Rehearsal-free Federated Domain-incremental Learning
Rui Sun, Haoran Duan, Jiahua Dong, Varun Ojha, Tejal Shah, Rajiv Ranjan
TL;DR
The paper tackles catastrophic forgetting in federated domain-incremental learning by proposing RefFiL, a rehearsal-free framework that leverages global prompt sharing. It introduces a client-wise domain adaptive prompt generator, a global prompt sharing and clustering scheme, and a domain-specific prompt contrastive loss with temperature decay, all aimed at learning domain-invariant representations without storing old data. Experiments across four datasets demonstrate state-of-the-art performance and robustness to domain order changes, highlighting RefFiL's practicality for privacy-sensitive and resource-constrained FL settings. The approach provides a scalable, memory-efficient alternative to rehearsal-based methods with strong cross-domain transfer capabilities.
Abstract
We introduce a rehearsal-free federated domain incremental learning framework, RefFiL, based on a global prompt-sharing paradigm to alleviate catastrophic forgetting challenges in federated domain-incremental learning, where unseen domains are continually learned. Typical methods for mitigating forgetting, such as the use of additional datasets and the retention of private data from earlier tasks, are not viable in federated learning (FL) due to devices' limited resources.
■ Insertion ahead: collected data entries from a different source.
(* ===== verification/PoolFilesThm.v ===== *)
(** * Pool files and their locks: nothing in use is unlinked

    The rely-guarantee proof of [PoolFiles]: the locks of open files are compatible, a name is
    created once and its entry is taken away only by the owner of the file or under the
    exclusive guard of its directory and the exclusive lock of the file.  From it: no purge
    unlinks a pool somebody holds, and a pool stays in place from its creation until its owner
    closes it, whatever daemons, workers and purges do meanwhile and wherever they die. *)

From Stdlib Require Import ZArith Lia.
From S2P Require Import Prelude Snapshot Interact Protocol PoolFiles.

Definition lock_rule (w : Disk) : Prop := ∀ fd fd' f f',
  fd ≠ fd' → k_fds w !! fd = Some f → k_fds w !! fd' = Some f' → of_target f = of_target f' →
  of_lock f = Some true → of_lock f' = None.
Record disk_ok (w : Disk) : Prop := mk_disk_ok {
  ok_locks : lock_rule w;
  ok_entries : ∀ path ino, k_entries w !! path = Some ino → path ∈ k_created w;
  ok_identity : ∀ ino st, k_inodes w !! ino = Some st → fs_identity st = ino;
  ok_unlinks : Forall (λ u, u.2 = false) (k_unlinks w) }.

(** What licenses a process to take an entry away. *)
Definition may_unlink (pid : nat) (path : Path) (ino : Identity) (w : Disk) : Prop :=
  k_owner w !! ino = Some pid ∨
  (guards pid path.1 w ∧ ∃ fd, k_fds w !! fd = Some (mkOpenFile pid (TFile ino) (Some true))).
(** What a process promises the others at each of its calls. *)
Record promise (pid : nat) (w w' : Disk) : Prop := mk_promise {
  pr_fds : ∀ fd f, of_pid f ≠ pid → k_fds w !! fd = Some f ↔ k_fds w' !! fd = Some f;
  pr_removed : ∀ path ino, k_entries w !! path = Some ino →
    k_entries w' !! path = Some ino ∨ (k_entries w' !! path = None ∧ may_unlink pid path ino w);
  pr_added : ∀ path ino, k_entries w' !! path = Some ino →
    k_entries w !! path = Some ino ∨ path ∉ k_created w;
  pr_created : k_created w ⊆ k_created w';
  pr_owner : ∀ path ino, k_entries w !! path = Some ino → k_owner w' !! ino = k_owner w !! ino }.

(** A process unlinks only with a licence. *)
Definition allowed (pid : nat) {B} (c : FileCall B) (w : Disk) : Prop :=
  match c with
  | SUnlink path => ∀ ino, k_entries w !! path = Some ino → may_unlink pid path ino w
  | _ => True
  end.

Lemma promise_refl pid w : promise pid w w.
Proof. split; auto; set_solver. Qed.
(** The files of a process change, its own only. *)
Lemma promise_fds pid w fds :
  (∀ fd f, of_pid f ≠ pid → k_fds w !! fd = Some f ↔ fds !! fd = Some f) →
  promise pid w (set_k_fds fds w).
Proof. intros H. split; simpl; auto; set_solver. Qed.

Lemma disk_ok_fds w fds :
  disk_ok w → lock_rule (set_k_fds fds w) → disk_ok (set_k_fds fds w).
Proof. intros [? ? ? ?] ?. by split. Qed.
Lemma lock_rule_new w fd f :
  lock_rule w → of_lock f = None → lock_rule (set_k_fds (<[fd := f]> (k_fds w)) w).
Proof.
  intros Hl Hn fd1 fd2 f1 f2 Hne H1 H2 Ht Hlock. simpl in *.
  apply lookup_insert_Some in H1 as [[<- <-]|[? H1]]; [congruence|].
  apply lookup_insert_Some in H2 as [[<- <-]|[? H2]]; [done|]. eauto.
Qed.
Lemma lock_rule_sub w fds : fds ⊆ k_fds w → lock_rule w → lock_rule (set_k_fds fds w).
Proof.
  intros Hsub Hl fd1 fd2 f1 f2 Hne H1 H2. simpl in *. apply (Hl fd1 fd2 f1 f2 Hne); by eapply lookup_weaken.
Qed.
Lemma locked_by_other_spec pid ino w :
  locked_by_other pid ino w = true →
  ∃ fd f, k_fds w !! fd = Some f ∧ of_pid f ≠ pid ∧ of_target f = TFile ino ∧ is_Some (of_lock f).
Proof.
  unfold locked_by_other. rewrite existsb_exists. intros ([fd f] & Hin & Hb). simpl in Hb.
  apply list_elem_of_In, elem_of_map_to_list in Hin. exists fd, f.
  rewrite !andb_true_iff, negb_true_iff, bool_decide_eq_false, !bool_decide_eq_true in Hb. tauto.
Qed.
Our method, RefFiL, addresses this by learning domain-invariant knowledge and incorporating various domain-specific prompts from the domains represented by different FL participants. A key feature of RefFiL is the generation of local fine-grained prompts by our domain adaptive prompt generator, which effectively learns from local domain knowledge while maintaining distinctive boundaries on a global scale. We also introduce a domain-specific prompt contrastive learning loss that differentiates between locally generated prompts and those from other domains, enhancing RefFiL's precision and effectiveness. Compared to existing methods, RefFiL significantly alleviates catastrophic forgetting without requiring extra memory space, making it ideal for privacy-sensitive and resource-constrained devices.